Lemma extends_deleteOptimized key : extends (deleteOptimized key).
Proof.
  intros st. unfold deleteOptimized.
  pose proof (deleteOptimized_chain key (scope st :: parents st)) as H.
  destruct (Scope.deleteOptimized key (scope st :: parents st)) as [| s up];
    inversion H; subst; simpl.
  split; [apply grows_same; assumption | split; [assumption | lia]].
Qed.

Lemma extends_inChildScope {A} (inLoop : bool) (body : M A) :
  extends body -> extends (inChildScope inLoop body).
Proof.
  intros Hbody st.
  unfold inChildScope, bind, enterScope, leaveScope, ret.
  destruct (Hbody (mkOptimizer (newScope inLoop) (scope st :: parents st) (uids st)))
    as (_ & Hp & Hu).
  destruct (body _) as [a st1]. simpl in *.
  destruct (parents st1) as [| p up]; [inversion Hp |].
  inversion Hp; subst. simpl.
  split; [apply grows_same; assumption | split; [assumption | exact Hu]].
Qed.

Lemma getStatements_grows (this p : OptimizerScope) (u : nat) :
  exists l this' q u',
    Scope.getStatements this (Some p) u = (l, this', Some q, u')
    /\ grows p q /\ statements q = statements p /\ u <= u'.
Proof.
  unfold Scope.getStatements, Scope.getLoopHeaderDeclaration,
    Scope.getDeclarations, Scope.createHeader, Scope.createLoopHeader,
    Scope.createLoopIndex, Scope.createIndex, Scope.typeLoop, Scope.typeHeader,
    grows.
  destruct this as [m r im ir lp sts lm lr lu li oid cs].
  destruct p as [pm pr pim pir plp psts plm plr plu pli poid pcs].
  simpl.
  destruct lp, m, r, lm, lr, li, pm, pr; simpl;
    do 4 eexists; (split; [reflexivity |]); simpl;
    repeat split; auto; try lia;
    try (exists []; symmetry; apply app_nil_r);
    try discriminate.
Qed.

Lemma extends_getStatementsOf child : extends (getStatementsOf child).
Proof.
  apply extends_local. intros st. unfold getStatementsOf.
  destruct (getStatements_grows child (scope st) (uids st))
    as (l & this' & q & u' & Hrun & Hg & _ & Hu).
  rewrite Hrun. simpl. auto.
Qed.

Lemma extends_getLoopMemoDeclarationOf child :
  extends (getLoopMemoDeclarationOf child).
Proof.
  apply extends_local. intros st. unfold getLoopMemoDeclarationOf.
  unfold Scope.getLoopDeclaration, Scope.createHeader, Scope.createLoopIndex,
    Scope.createIndex, grows.
  destruct (scope st) as [pm pr pim pir plp psts plm plr plu pli poid pcs].
  destruct child as [m r im ir lp sts lm lr lu li oid cs].
  simpl. destruct pm, li, m; simpl; repeat split; auto; try lia;
    try (exists []; symmetry; apply app_nil_r); try discriminate.
Qed.

Lemma extends_forEach {X Y} (visit : X -> M Y) (xs : list X) :
  Forall (fun x => extends (visit x)) xs -> extends (forEach visit xs).
Proof.
  induction 1; simpl.
  - apply extends_ret.
  - apply extends_bind; [assumption | intros].
    apply extends_bind; [assumption | intros]. apply extends_ret.
Qed.

Lemma extends_dependOnEach {X} (visit : X -> M (option OptimizedExpression))
    (rebuild : X -> expr -> X) (xs : list X) :
  Forall (fun x => extends (visit x)) xs ->
  forall condition, extends (dependOnEach visit rebuild xs condition).
Proof.
  induction 1; intros condition; simpl.
  - apply extends_ret.
  - apply extends_bind; [assumption | intros [o |]];
      (apply extends_bind; [auto | intros; apply extends_ret]).
Qed.

Ltac extends_step :=
  match goal with
  | |- extends (ret _) => apply extends_ret
  | |- extends (bind _ _) => apply extends_bind; [| intros]
  | |- extends getScope => apply extends_getScope
  | |- extends (askConstant _ _) => apply extends_askConstant
  | |- extends (generateUidIdentifier _) => apply extends_generateUidIdentifier
  | |- extends (push _) => apply extends_push
  | |- extends (createMemo _ _ _) => apply extends_createMemo
  | |- extends (deleteOptimized _) => apply extends_deleteOptimized
  | |- extends (getStatementsOf _) => apply extends_getStatementsOf
  | |- extends (getLoopMemoDeclarationOf _) =>
    apply extends_getLoopMemoDeclarationOf
  | |- extends (inChildScope _ _) => apply extends_inChildScope
  | |- extends (if ?c then _ else _) => destruct c
  | |- extends (match ?x with _ => _ end) => destruct x
  | H : extends ?m |- extends ?m => exact H
  end.

Lemma extends_createDependencyOf (m : M OptimizedExpression) :
  extends m -> extends (createDependencyOf m).
Proof.
  intros Hm. unfold createDependencyOf. repeat extends_step.
Qed.

Lemma extends_memoizeIdentifier env id : extends (memoizeIdentifier env id).
Proof. unfold memoizeIdentifier. repeat extends_step. Qed.

Lemma extends_memoizeMemberExpressionWith env o p c dO dP :
  extends dO -> extends dP ->
  extends (memoizeMemberExpressionWith env o p c dO dP).
Proof.
  intros HO HP. unfold memoizeMemberExpressionWith. repeat extends_step.
Qed.

Lemma extends_optimizeLValWith env node dirty f :
  (forall o p c, node = MemberExpression o p c -> extends (f o p c)) ->
  extends (optimizeLValWith env node dirty f).
Proof.
  intros Hf. unfold optimizeLValWith.
  destruct node; try (repeat extends_step; fail).
  apply (Hf _ _ _ eq_refl).
Qed.

Lemma extends_optimizeRef args : extends (optimizeRef args).
Proof. unfold optimizeRef. apply extends_createMemo. Qed.

Section ExtendsWalk.
Variable env : Env.

Lemma extendsDeep_each (xs : list expr) :
  Forall (extendsDeep env) xs ->
  Forall (fun x => extends (createDependencyOf (optimizeExpression env x))) xs.
Proof.
  apply Forall_impl. intros a [H _]. apply extends_createDependencyOf, H.
Qed.

Ltac extends_walk :=
  match goal with
  | H : extendsDeep _ _ |- _ => destruct H as [? ?]
  | H : _ /\ _ |- _ => destruct H
  | H : Forall _ (_ :: _) |- _ => inversion H; subst; clear H
  | |- extends (createDependencyOf _) => apply extends_createDependencyOf
  | |- extends (memoizeIdentifier _ _) => apply extends_memoizeIdentifier
  | |- extends (memoizeMemberExpressionWith _ _ _ _ _ _) =>
    apply extends_memoizeMemberExpressionWith
  | |- extends (optimizeRef _) => apply extends_optimizeRef
  | |- extends (dependOnEach _ _ _ _) => apply extends_dependOnEach
  | |- extends (forEach _ _) => apply extends_forEach
  | |- Forall (fun x => extends (createDependencyOf _)) _ =>
    apply extendsDeep_each
  | _ => extends_step
  | |- _ => assumption
  end.

Lemma extends_optimizeExpression_deep : forall e, extendsDeep env e.
Proof.
  apply expr_nested_ind.
  - intros e. destruct e; try exact I; (split; [| exact I]); simpl;
      repeat extends_walk.
  - intros k e He. split; [| exact I]. simpl. repeat extends_walk.
  - intros o p c Ho Hp. split; [| destruct Ho, Hp; split; assumption].
    simpl. repeat extends_walk.
  - intros t c a Ht Hc Ha. split; [| exact I]. simpl. repeat extends_walk.
  - intros op l r Hl Hr. split; [| exact I]. simpl. repeat extends_walk.
  - intros op l r Hl Hr. split; [| exact I]. simpl. repeat extends_walk.
  - intros op a Ha. split; [| exact I]. simpl. repeat extends_walk.
  - intros op a prefix Ha. split; [| exact I]. simpl. repeat extends_walk.
  - intros f args Hf Hargs. split; [| exact I]. simpl. repeat extends_walk.
  - intros op l r Hl Hr. split; [| exact I]. simpl. repeat extends_walk.
    apply extends_optimizeLValWith. intros o p c ->.
    repeat extends_walk.
  - intros xs Hxs. split; [| exact I]. simpl. repeat extends_walk.
  - intros ps Hps. split; [| exact I]. simpl. repeat extends_walk.
    revert Hps. apply Forall_impl. intros a [H _].
    apply extends_createDependencyOf, H.
  - intros xs Hxs. split; [| exact I]. simpl. repeat extends_walk.
    revert Hxs. apply Forall_impl. intros a [H _]. repeat extends_walk.
Qed.

Lemma extends_optimizeExpression (e : expr) :
  extends (optimizeExpression env e).
Proof. apply extends_optimizeExpression_deep. Qed.

Lemma extends_finalizedChild (body : M unit) :
  extends body -> extends (finalizedChild body).
Proof. intros H. unfold finalizedChild. repeat extends_step. Qed.

Lemma extends_optimizeLoopStatementWith (body : M unit) :
  extends body -> extends (optimizeLoopStatementWith body).
Proof. intros H. unfold optimizeLoopStatementWith. repeat extends_step. Qed.

Ltac extends_statement :=
  match goal with
  | H : Forall _ (_ :: _) |- _ => inversion H; subst; clear H
  | |- extends (optimizeExpression _ _) => apply extends_optimizeExpression
  | |- extends (finalizedChild _) => apply extends_finalizedChild
  | |- extends (optimizeLoopStatementWith _) =>
    apply extends_optimizeLoopStatementWith
  | |- extends (forEach _ _) => apply extends_forEach
  | _ => extends_step
  | |- _ => assumption
  end.

Lemma extends_optimizeStatement :
  forall node topBlock, extends (optimizeStatement env node topBlock).
Proof.
  intros node. pattern node. apply stmt_nested_ind; clear node.
  - intros e topBlock. simpl. repeat extends_statement.
  - intros k ds topBlock. simpl. repeat extends_statement.
    apply Forall_forall. intros d _. repeat extends_statement.
  - intros a topBlock. simpl. repeat extends_statement.
  - intros a topBlock. simpl. repeat extends_statement.
  - intros body Hbody topBlock. simpl. repeat extends_statement.
    all: revert Hbody; apply Forall_impl; intros ? H; apply H.
  - intros t c a Hc Ha topBlock. simpl. repeat extends_statement.
    all: auto.
  - intros h b Hb topBlock. simpl. repeat extends_statement. all: auto.
  - intros b h f Hb Hh Hf topBlock. simpl. repeat extends_statement.
    all: unfold optAll in *;
      match goal with
      | H : Forall _ ?l |- Forall _ ?l =>
        revert H; apply Forall_impl; intros ? H; apply H
      end.
  - intros l b Hb topBlock. simpl. repeat extends_statement. auto.
  - intros t topBlock. simpl. repeat extends_statement.
Qed.

End ExtendsWalk.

---+---

Within the material above, extract exactly the lines that start at the line containing "Lemma extends_memoizeMemberExpressionWith env" and stop after the line containing "- intros t c a Ht", and only those.

▶ [TASK RESULT]
Lemma extends_memoizeMemberExpressionWith env o p c dO dP :
  extends dO -> extends dP ->
  extends (memoizeMemberExpressionWith env o p c dO dP).
Proof.
  intros HO HP. unfold memoizeMemberExpressionWith. repeat extends_step.
Qed.

Lemma extends_optimizeLValWith env node dirty f :
  (forall o p c, node = MemberExpression o p c -> extends (f o p c)) ->
  extends (optimizeLValWith env node dirty f).
Proof.
  intros Hf. unfold optimizeLValWith.
  destruct node; try (repeat extends_step; fail).
  apply (Hf _ _ _ eq_refl).
Qed.

Lemma extends_optimizeRef args : extends (optimizeRef args).
Proof. unfold optimizeRef. apply extends_createMemo. Qed.

Section ExtendsWalk.
Variable env : Env.

Lemma extendsDeep_each (xs : list expr) :
  Forall (extendsDeep env) xs ->
  Forall (fun x => extends (createDependencyOf (optimizeExpression env x))) xs.
Proof.
  apply Forall_impl. intros a [H _]. apply extends_createDependencyOf, H.
Qed.

Ltac extends_walk :=
  match goal with
  | H : extendsDeep _ _ |- _ => destruct H as [? ?]
  | H : _ /\ _ |- _ => destruct H
  | H : Forall _ (_ :: _) |- _ => inversion H; subst; clear H
  | |- extends (createDependencyOf _) => apply extends_createDependencyOf
  | |- extends (memoizeIdentifier _ _) => apply extends_memoizeIdentifier
  | |- extends (memoizeMemberExpressionWith _ _ _ _ _ _) =>
    apply extends_memoizeMemberExpressionWith
  | |- extends (optimizeRef _) => apply extends_optimizeRef
  | |- extends (dependOnEach _ _ _ _) => apply extends_dependOnEach
  | |- extends (forEach _ _) => apply extends_forEach
  | |- Forall (fun x => extends (createDependencyOf _)) _ =>
    apply extendsDeep_each
  | _ => extends_step
  | |- _ => assumption
  end.

Lemma extends_optimizeExpression_deep : forall e, extendsDeep env e.
Proof.
  apply expr_nested_ind.
  - intros e. destruct e; try exact I; (split; [| exact I]); simpl;
      repeat extends_walk.
  - intros k e He. split; [| exact I]. simpl. repeat extends_walk.
  - intros o p c Ho Hp. split; [| destruct Ho, Hp; split; assumption].
    simpl. repeat extends_walk.
  - intros t c a Ht Hc Ha. split; [| exact I]. simpl. repeat extends_walk.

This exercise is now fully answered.